Si l'on avait à résumer ce roman, l'on réitèrerait la tragique histoire de Roméo et Juliette.
Roméo et Juliette dans un monde futuriste où la politique américaine trompe l'opinion publique pour transformer ses victimes en coupables et se permettre dans le même temps de tracer une grosse croix rouge baveux sur l'abolition de l'esclavage pour se mettre à revivre au temps des champs de coton ou l'âge de la Rome antique.
En un mot, les amours impossibles entre un esclave, Kagan Közul et Sarah Perrot, une fille de bonne famille. Ces amours et leurs conséquences.
Mais on ne peut réduire ce livre à ce résumé alléchant mais simpliste.
D'abord, parce que définir, c'est réduire, comme dirait Oscar.
Ensuite, parce que La Loi de Gaïa est bien plus complexe que cela.
Caroline Giraud, qui s'est illustrée de façon éclatante dans le roman épistolaire Si la parole était d'or, lance son récit par la fin.
Le lecteur, qui ne sait encore rien, entend penser un Je non identifié qui rencontre un certain Milian qui a fait du mal à l'un de ses êtres chers. Ce Je s'avère Sarah. Point. Passage au chapitre suivant où un autre Je nous conte sa condition d'esclave chez les Perrot dont la fille revient.
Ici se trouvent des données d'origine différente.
(** * Microservices quality-score model: the five per-file metrics

    A shallow embedding of the scripts under [Metrics Calculation/]
    ([cyclic_independence.py], [code_modularity.py],
    [service_coupling_factor.py], [smad.py], [dccmd.py]) and the properties
    of them that the specification states; then the rows their [main]
    functions write, the aggregation of [aggregate_values.py], and further
    properties the code shows.

    Conventions of the embedding.
    - A parsed JSON document is a value of type [json]; a Python [dict] is an
      association list in insertion order, a Python [set] a duplicate-free
      list.
    - Python exceptions are the constructors of [exn]; a computation that can
      raise has type [result A].
    - Python [float] and [int] values are exact rationals ([Q]); rounding of
      binary floating point, [nan] and [inf] are outside the model.  The one
      irrational operation, [math.sqrt], is taken in [R].  [float] raises
      [OverflowError] on an [int] beyond the range of binary64, as in
      Python.
    - The interpreter bounds the depth of recursion.  The functions of
      [dccmd.py] take [limit], the number of calls of [dfs] it lets nest;
      a search that needs more ends in [RecursionError].
    - Python [str] values are [string]s of 8-bit characters; [str.upper] is
      modelled on the ASCII letters.
    - Every per-file function takes [loaded], the outcome of
      [json.loads(jpath.read_text())]: the parsed document, or the exception
      raised by reading or parsing.
    - A Python [set] is iterated in an order the language leaves open; the
      loops over sets below compute maxima and memberships, which do not
      depend on it.
    - [aggregate_values.py] is given the CSV files as [csv.DictReader]
      presents them, in the order of their sorted paths; paths are POSIX
      paths.  [Path.stem] and the formatting of a number read from text
      belong to the interpreter and are parameters. *)

From Stdlib Require Import List String Ascii Bool Arith PeanoNat ZArith.
From Stdlib Require Import QArith Qabs Lia Lra Lqa Permutation Sorted.
From Stdlib Require Import Reals DecimalString.
Import ListNotations.

Set Implicit Arguments.
Set Warnings "-register-all".

Local Open Scope string_scope.
Local Open Scope list_scope.

(* ================================================================== *)
(** * A fragment of Python *)
(* ================================================================== *)

Module Py.

(** The exception classes the scripts can meet. *)
Inductive exn : Set :=
| JSONDecodeError
| KeyError
| TypeError
| AttributeError
| ValueError
| OSError
| UnicodeDecodeError
| StatisticsError
| OverflowError
| RecursionError.

Definition exn_eqb (a b : exn) : bool :=
  match a, b with
  | JSONDecodeError, JSONDecodeError | KeyError, KeyError
  | TypeError, TypeError | AttributeError, AttributeError
  | ValueError, ValueError | OSError, OSError
  | UnicodeDecodeError, UnicodeDecodeError
  | StatisticsError, StatisticsError
  | OverflowError, OverflowError | RecursionError, RecursionError => true
  | _, _ => false
  end.

(** A computation either returns or raises. *)
Inductive result (A : Type) : Type :=
| Ok (a : A)
| Raise (e : exn).

Arguments Ok {A} a.
Arguments Raise {A} e.

Definition bind {A B : Type} (c : result A) (k : A -> result B) : result B :=
  match c with
  | Ok a => k a
  | Raise e => Raise e
  end.

Notation "x <- c ;; k" := (bind c (fun x => k))
  (at level 61, c at next level, right associativity).

(** [try: c  except (handled): return fallback], continuing with [k] when
    [c] returns. *)
Definition try_except {A B : Type} (c : result A) (handled : list exn)
    (fallback : B) (k : A -> result B) : result B :=
  match c with
  | Ok a => k a
  | Raise e => if existsb (exn_eqb e) handled then Ok fallback else Raise e
  end.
Cette fille, c'est Sarah. Le nouveau Je s'avère être Kagan. L'ensemble du roman alterne les pensées de Sarah et les témoignages de Kagan, le temps des conséquences et le temps de la naissance de l'amour.
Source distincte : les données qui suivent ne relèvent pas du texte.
(** ** The message ids (C10) *)

(** What [removeMessage] does to a world that satisfies the invariant,
    for a message id. *)
Lemma removeMessage_msg w n :
  ids_invariant w ->
  let w' := ((removeMessage (msg_id n) w).1) in
  (before w' = before w /\ after w' = after w /\
   (log_of w' = log_of w \/
    exists i e, log_of w !! i = Some e /\ el_id e = msg_id n /\
                log_of w' = delete i (log_of w)) /\
   (msg_id n ∉ ids_of (before w' ++ log_of w' ++ after w'))).
Proof.
  intros [I1 I2 I3]. simpl. rewrite removeMessage_world.
  assert (Hout : (msg_id n ∉ ids_of (before w)) /\ (msg_id n ∉ ids_of (after w))).
  { split; intros Hin; apply (I1 (msg_id n)); try (by exists n);
      unfold ids_of in *; rewrite fmap_app; apply elem_of_app; auto. }
  destruct Hout as [Hb Ha].
  unfold getElementById. rewrite bool_decide_eq_false_2 by apply msg_id_nonempty.
  destruct (find_id (msg_id n) (before w)) as [i|] eqn:Eb.
  { exfalso. apply find_id_Some in Eb as (e & He & Hid & _). apply Hb.
    rewrite <- Hid. apply list_elem_of_fmap. exists e. split; [done|].
    by eapply list_elem_of_lookup_2. }
  fold (log_of w).
  destruct (find_id (msg_id n) (log_of w)) as [i|] eqn:El.
  - apply find_id_Some in El as (e & He & Hid & _). simpl.
    assert (Hlog : log_of (set_chatLog (delete i <$> chatLog w) w) = delete i (log_of w)).
    { unfold log_of in *. simpl. destruct (chatLog w); simpl in *; [done|].
      by rewrite lookup_nil in He. }
    rewrite Hlog. repeat split; [right; eauto|].
    unfold ids_of in *. rewrite !fmap_app. intros Hin.
    apply elem_of_app in Hin as [Hin|Hin]; [done|].
    apply elem_of_app in Hin as [Hin|Hin]; [|done].
    rewrite list_fmap_delete in Hin.
    apply list_elem_of_lookup in Hin as [j Hj].
    assert (Hi : (el_id <$> log_of w) !! i = Some (msg_id n)).
    { rewrite list_lookup_fmap, He. simpl. by rewrite Hid. }
    destruct (decide (j < i)).
    + rewrite list_lookup_delete_lt in Hj by done.
      specialize (I3 _ _ _ Hj Hi (ex_intro _ n eq_refl)). lia.
    + rewrite list_lookup_delete_ge in Hj by lia.
      specialize (I3 _ _ _ Hj Hi (ex_intro _ n eq_refl)). lia.
  - apply find_id_None in El.
    destruct (find_id (msg_id n) (after w)) as [i|] eqn:Ea; simpl.
    { exfalso. apply find_id_Some in Ea as (e & He & Hid & _). apply Ha.
      rewrite <- Hid. apply list_elem_of_fmap. exists e. split; [done|].
      by eapply list_elem_of_lookup_2. }
    repeat split; [by left|].
    unfold ids_of in *. rewrite !fmap_app. intros Hin.
    apply elem_of_app in Hin as [Hin|Hin]; [done|].
    apply elem_of_app in Hin as [Hin|Hin]; done.
Qed.

Lemma msg_id_unused w :
  ids_invariant w ->
  msg_id (messageIdCounter w) ∉ ids_of (before w ++ log_of w ++ after w).
Proof.
  intros Hw Hin. pose proof (msg_id_fresh _ Hw) as Hf. destruct Hw as [I1 _ _].
  unfold ids_of in *. rewrite !fmap_app in Hin.
  apply elem_of_app in Hin as [Hin|Hin].
  - apply (I1 (msg_id (messageIdCounter w))); [|by eexists].
    rewrite fmap_app. apply elem_of_app. by left.
  - apply elem_of_app in Hin as [Hin|Hin]; [done|].
    apply (I1 (msg_id (messageIdCounter w))); [|by eexists].
    rewrite fmap_app. apply elem_of_app. by right.
Qed.

Lemma script_step_ids w w' : script_step w w' -> ids_step w w'.
Proof.
  intros [c w0 s t i | w0 id | w0 w1 Hp].
  - apply ids_step_append.
  - apply ids_step_remove.
  - by apply ids_step_page.
Qed.

Lemma script_steps_ids w w' : rtc script_step w w' -> ids_step w w'.
Proof.
  induction 1 as [|w1 w2 w3 H12 _ IH]; [apply ids_step_refl|].
  eapply ids_step_trans; [by eapply script_step_ids | done].
Qed.

Lemma visited_ids w :
  visited w -> (messageIdCounter w < 2 ^ 53)%N -> ids_invariant w.
Proof.
  intros (chatArea & input & button & log & pre & post & Hp & Hsteps) Hlt.
  destruct (script_steps_ids _ _ Hsteps) as [_ H]. apply H; [done|].
  by apply script_start_invariant.
Qed.

Lemma visited_later w w' : visited w -> rtc script_step w w' -> visited w'.
Proof.
  intros (chatArea & input & button & log & pre & post & Hp & Hsteps) Hl.
  exists chatArea, input, button, log, pre, post. split; [done|].
  by etrans.
Qed.

(** Every handler is made of such steps. *)
Lemma handle_script_steps c e w : rtc script_step w (handle_of c e w).
Proof.
  apply (keeps_handle (rtc script_step)).
  - intros w0. apply rtc_refl.
  - intros w1 w2 w3 H1 H2. by etrans.
  - intros w0 w1 Hp. apply rtc_once. by apply step_page.
  - intros c' s t i w0. apply rtc_once. apply step_append.
  - intros id w0. apply rtc_once. apply step_remove.
Qed.

Lemma reachable_visited c w : reachable (handle_of c) w -> visited w.
Proof.
  induction 1 as [chatArea input button log pre post Hp | w e Hr IH].
  - exists chatArea, input, button, log, pre, post. split; [done | apply rtc_refl].
  - eapply visited_later; [done | apply handle_script_steps].
Qed.

(** C10.  In every world the page passes through, as long as the counter
    has not run into 2^53: [appendMessage] returns [msg-N] for the current
    value [N] of the counter and leaves the counter at [N + 1]; in any later
    world the counter is larger, so a later call returns a different id.
    Hence the id a call is about to hand out is on no element of the
    document, and no message id sits on two elements of the log.
    [removeMessage] of a message id touches nothing outside the log and
    leaves the log as it was or without the one element that carried the
    id; afterwards no element carries it. *)
Theorem message_ids_distinct_removed_alone
    (c : Client) (w w2 : World) (n : N)
    (sender sender2 : Sender) (text imageSrc text2 imageSrc2 : Value) :
  visited w ->
  rtc script_step (appended c sender text imageSrc w) w2 ->
  (messageIdCounter w2 < 2 ^ 53)%N ->
  let first := appendMessage_of c sender text imageSrc w in
  let second := appendMessage_of c sender2 text2 imageSrc2 w2 in
  let w' := removed (msg_id n) w2 in
  first.2 = Returned (msg_id (messageIdCounter w)) /\
  messageIdCounter first.1 = (messageIdCounter w + 1)%N /\
  second.2 = Returned (msg_id (messageIdCounter w2)) /\
  (messageIdCounter w < messageIdCounter w2)%N /\
  first.2 <> second.2 /\
  (msg_id (messageIdCounter w2) ∉ ids_of (before w2 ++ log_of w2 ++ after w2)) /\
  unique_msgs (ids_of (log_of w2)) /\
  before w' = before w2 /\ after w' = after w2 /\
  (log_of w' = log_of w2 \/
   exists i e, log_of w2 !! i = Some e /\ el_id e = msg_id n /\
               log_of w' = delete i (log_of w2)) /\
  (msg_id n ∉ ids_of (before w' ++ log_of w' ++ after w')).
Proof.
  intros Hv Hsteps Hlt first second w'.
  assert (Hv2 : visited w2).
  { eapply visited_later; [exact Hv|]. etrans; [|exact Hsteps].
    apply rtc_once. apply step_append. }
  pose proof (visited_ids w2 Hv2 Hlt) as Hw2.
  destruct (appendMessage_of_result c sender text imageSrc w) as [Hid Hc].
  destruct (appendMessage_of_result c sender2 text2 imageSrc2 w2) as [Hid2 _].
  destruct (script_steps_ids _ _ Hsteps) as [Hle _].
  unfold appended in Hle. fold first in Hid, Hc, Hle. fold second in Hid2.
  assert (Hb1 : (js_incr (messageIdCounter w) < 2 ^ 53)%N) by (rewrite <- Hc; lia).
  pose proof (js_incr_below _ Hb1) as Hinc.
  destruct (removeMessage_msg w2 n Hw2) as (Hb & Ha & Hl & Hn).
  split; [done|]. split; [congruence|]. split; [done|]. split; [lia|].
  split.
  { rewrite Hid, Hid2. intros E.
    assert (E' : msg_id (messageIdCounter w) = msg_id (messageIdCounter w2))
      by congruence.
    apply msg_id_inj in E'. lia. }
  split; [by apply msg_id_unused|]. split; [by destruct Hw2|]. done.
Qed.

Lemma message_ids_distinct_removed_alone_witness :
  let w := Report.handle (EvTimer 0)
             (Report.handle EvLoad (script_start None (Some "") true (Some []) [] [])) in
  let w2 := appended ReportClient user (VStr "a") VNull w in
  (Report.appendMessage user (VStr "a") VNull w).2 = Returned "msg-1" /\
  (Report.appendMessage bot (VStr "b") VNull w2).2 = Returned "msg-2" /\
  ids_of (log_of (removed "msg-0" w2)) = ["msg-1"].
Proof.
  intros w w2.
  assert (Hv : visited w).
  { apply (reachable_visited ReportClient).
    apply (reachable_step (handle_of ReportClient)).
    apply (reachable_step (handle_of ReportClient)).
    apply reachable_start. intros s Hs. by apply elem_of_nil in Hs. }
  assert (Hlt : (messageIdCounter w2 < 2 ^ 53)%N) by (vm_compute; reflexivity).
  destruct (message_ids_distinct_removed_alone ReportClient w w2 0
              user bot (VStr "a") VNull (VStr "b") VNull Hv (rtc_refl _ _) Hlt)
    as (H1 & _ & H2 & _).
  split; [exact H1|]. split; [exact H2|]. vm_compute. reflexivity.
Defined.

(** ** The text of a message (C9) *)

Lemma same_ids_chatLog w w1 log :
  same_ids w w1 -> chatLog w = Some log ->
  exists log1, chatLog w1 = Some log1 /\ ids_of log1 = ids_of log.
Proof.
  intros (_ & _ & H) Hl. rewrite Hl in H. destruct (chatLog w1) as [log1|]; [|done].
  exists log1. split; [done|]. simpl in H. congruence.
Qed.

(** C9.  Whoever the sender and whatever the text, [appendMessage] puts the
    text into the new message element through [textContent]: the element is
    the last child of the log, its text content is the given string, the
    string sits in one text node (in none when it is empty) and the number
    of element nodes below the message does not depend on the text, so no
    markup in the text has become an element. *)
Theorem appendMessage_text_is_literal
    (c : Client) (sender : Sender) (text : string) (imageSrc : Value)
    (w : World) (log : list Elem) :
  chatLog w = Some log ->
  exists log1 e,
    chatLog ((appendMessage_of c sender (VStr text) imageSrc w).1)
    = Some (log1 ++ [e])%list /\
    ids_of log1 = ids_of log /\
    el_id e = msg_id (messageIdCounter w) /\
    el_textContent e = text /\
    List.concat (List.map text_nodes (el_children e))
    = (if bool_decide (text = "") then [] else [text]) /\
    list_sum (List.map elements_below (el_children e))
    = match sender, c with
      | user, _ => 0
      | bot, RecommendClient => 1
      | bot, ReportClient => if ToBoolean imageSrc then 2 else 1
      end.
Proof.
  intros Hlog. destruct c; simpl.
  - destruct (Recommend_appendMessage_eq sender (VStr text) imageSrc w)
      as (w1 & Hs & _ & _ & ->).
    destruct (same_ids_chatLog _ _ _ Hs Hlog) as (log1 & Hl1 & Hids).
    eexists log1, _. simpl. rewrite Hl1. simpl. split; [reflexivity|].
    split; [done|]. split; [done|].
    unfold el_textContent, set_textContent. simpl.
    destruct sender; case_bool_decide; subst; simpl; rewrite ?app_nil_r; done.
  - eexists log, _. unfold Report.appendMessage, mbind, M_bind, bind, reads, modify. simpl.
    rewrite Hlog. simpl. split; [reflexivity|].
    split; [done|]. split; [done|].
    unfold el_textContent, set_textContent. simpl.
    destruct sender, (ToBoolean imageSrc); case_bool_decide; subst; simpl;
      rewrite ?app_nil_r; done.
Qed.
Cet ingénieux transfert d'un temps à l'autre permet à l'auteure de présenter des événements, des personnages aux motivations et rapports divergents selon les époques. Les bons deviennent les mauvais. Les haines deviennent amours, les amours deviennent haines. Les couples se métamorphosent devant nos yeux ébahis. Les noms des uns s'avèrent l'écho tragique de noms d'autres, disparus. Les coupables ne sont plus ceux que l'on croit. La paix originelle devient désordre et terrorisme - incroyablement visionnaire puisque le roman a été pensé et écrit avant les attentats parisiens décrit des attentats très proches de ce qu'a vécu la France ces derniers temps.
Entre science-fiction, romance et policier, le roman fait fondre les frontières du Bien et du Mal pour mettre en scène un monde non pas grisâtre mais en sempiternel bouleversement, où rien ne sera jamais sûr et certain.
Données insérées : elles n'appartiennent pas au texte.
Lemma trimStart_split (s : string) :
  exists ws, allChars isWhiteSpace ws = true /\ s = ws ++ trimStart s.
Proof.
  induction s as [|c s (ws & Hws & Hs)].
  - exists EmptyString. split; reflexivity.
  - cbn [trimStart]. destruct (isWhiteSpace c) eqn:Hc.
    + exists (String c ws). split; [simpl; rewrite Hc; exact Hws|].
      rewrite append_cons, <- Hs. reflexivity.
    + exists EmptyString. split; reflexivity.
Qed.

Lemma trimEnd_split (s : string) :
  exists ws, allChars isWhiteSpace ws = true /\ s = trimEnd s ++ ws.
Proof.
  destruct (trimStart_split (Text.rev s)) as (ws & Hws & Hs).
  exists (Text.rev ws). split; [rewrite allChars_rev; exact Hws|].
  unfold trimEnd. rewrite <- rev_append, <- Hs, rev_involutive. reflexivity.
Qed.

Lemma trimStart_white_prefix (ws s : string) :
  allChars isWhiteSpace ws = true -> trimStart (ws ++ s) = trimStart s.
Proof.
  induction ws as [|c ws IH]; [reflexivity|].
  intros H. simpl in H. apply andb_prop in H. destruct H as [Hc Hws].
  rewrite append_cons. cbn [trimStart]. rewrite Hc. exact (IH Hws).
Qed.

Lemma trim_white_prefix (ws s : string) :
  allChars isWhiteSpace ws = true -> trim (ws ++ s) = trim s.
Proof. intros H. unfold trim. rewrite (trimStart_white_prefix _ _ H). reflexivity. Qed.

(** Text without terminators behind a string changes no attempt at a
    match inside the string. *)
Lemma span_tail (p : ascii -> bool) (s a r t : string) :
  span p s = (a, r) ->
  match r ++ t with String c _ => p c = false | EmptyString => True end ->
  span p (s ++ t) = (a, r ++ t).
Proof.
  intros E H. destruct (span_parts _ _ _ _ E) as (Hs & Ha & _).
  rewrite Hs, <- append_assoc, (span_app _ _ _ Ha).
  assert (Hr : span p (r ++ t) = (EmptyString, r ++ t)).
  { destruct (r ++ t) as [|c x]; [reflexivity|]. simpl. rewrite H. reflexivity. }
  rewrite Hr. cbn [fst snd]. rewrite append_empty_r. reflexivity.
Qed.

Lemma truthy_append_l (a b : string) :
  Text.truthy a = true -> Text.truthy (a ++ b) = true.
Proof. destruct a; [discriminate | reflexivity]. Qed.

Lemma matchAt_tail (s t : string) :
  allChars notTerminator t = true ->
  matchAt (s ++ t)
  = match matchAt s with
    | Some (m, r) => Some (m, r ++ t)
    | None => None
    end.
Proof.
  intros Ht. unfold matchAt at 2.
  destruct (span notTerminator s) as [body r1] eqn:E1.
  destruct (span_parts _ _ _ _ E1) as (Hs & Hbody & Hr1).
  destruct r1 as [|c r1].
  - rewrite append_empty_r in Hs. subst body.
    unfold matchAt.
    rewrite (span_all notTerminator (s ++ t))
      by (rewrite allChars_append, Hbody, Ht; reflexivity).
    cbn. destruct (Text.truthy (s ++ t)), (Text.truthy s); reflexivity.
  - unfold matchAt.
    rewrite (span_tail _ _ _ _ t E1)
      by (rewrite append_cons; exact Hr1).
    destruct (Text.truthy body); [|reflexivity].
    destruct (span isTerminator (String c r1)) as [marks r2] eqn:E2.
    destruct (span_parts _ _ _ _ E2) as (_ & _ & Hr2).
    rewrite (span_tail _ _ _ _ t E2).
    + destruct (Text.truthy marks); reflexivity.
    + destruct r2 as [|d r2].
      * change (EmptyString ++ t) with t.
        destruct t as [|d t]; [exact I|]. simpl in Ht.
        apply andb_prop in Ht. destruct Ht as [Hd _].
        unfold notTerminator in Hd. apply negb_true_iff in Hd. exact Hd.
      * rewrite append_cons. exact Hr2.
Qed.

Lemma matchAllFrom_tail (t : string) :
  allChars notTerminator t = true ->
  forall fuel s,
    (String.length s + String.length t <= fuel)%nat ->
    matchAllFrom fuel (s ++ t) = matchAllFrom fuel s.
Proof.
  intros Ht. induction fuel as [|fuel IH]; intros s Hlen; [reflexivity|].
  destruct s as [|c s].
  - change (EmptyString ++ t) with t.
    rewrite (matchAllFrom_unpunctuated _ _ Ht). reflexivity.
  - pose proof (matchAt_tail (String c s) t Ht) as Hm.
    rewrite append_cons in *. cbn [matchAllFrom]. rewrite Hm.
    destruct (matchAt (String c s)) as [[m r]|] eqn:E.
    + f_equal. apply IH. apply matchAt_consumes in E. simpl in *. lia.
    + apply IH. simpl in Hlen. lia.
Qed.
Seul défaut peut-être, une fin un peu longue et dans la redite de choses déjà implicitement comprises par le lecteur. Il eût fallu conserver ce hors-texte ou le placer ailleurs.
Du moins l'auteure confirme-t-elle son don dans l'art de mener une intrigue, de perdre son lecteur plus pour lui livrer une histoire mûrie que pour se borner à le surprendre.
Un excellent roman à lire sans délai.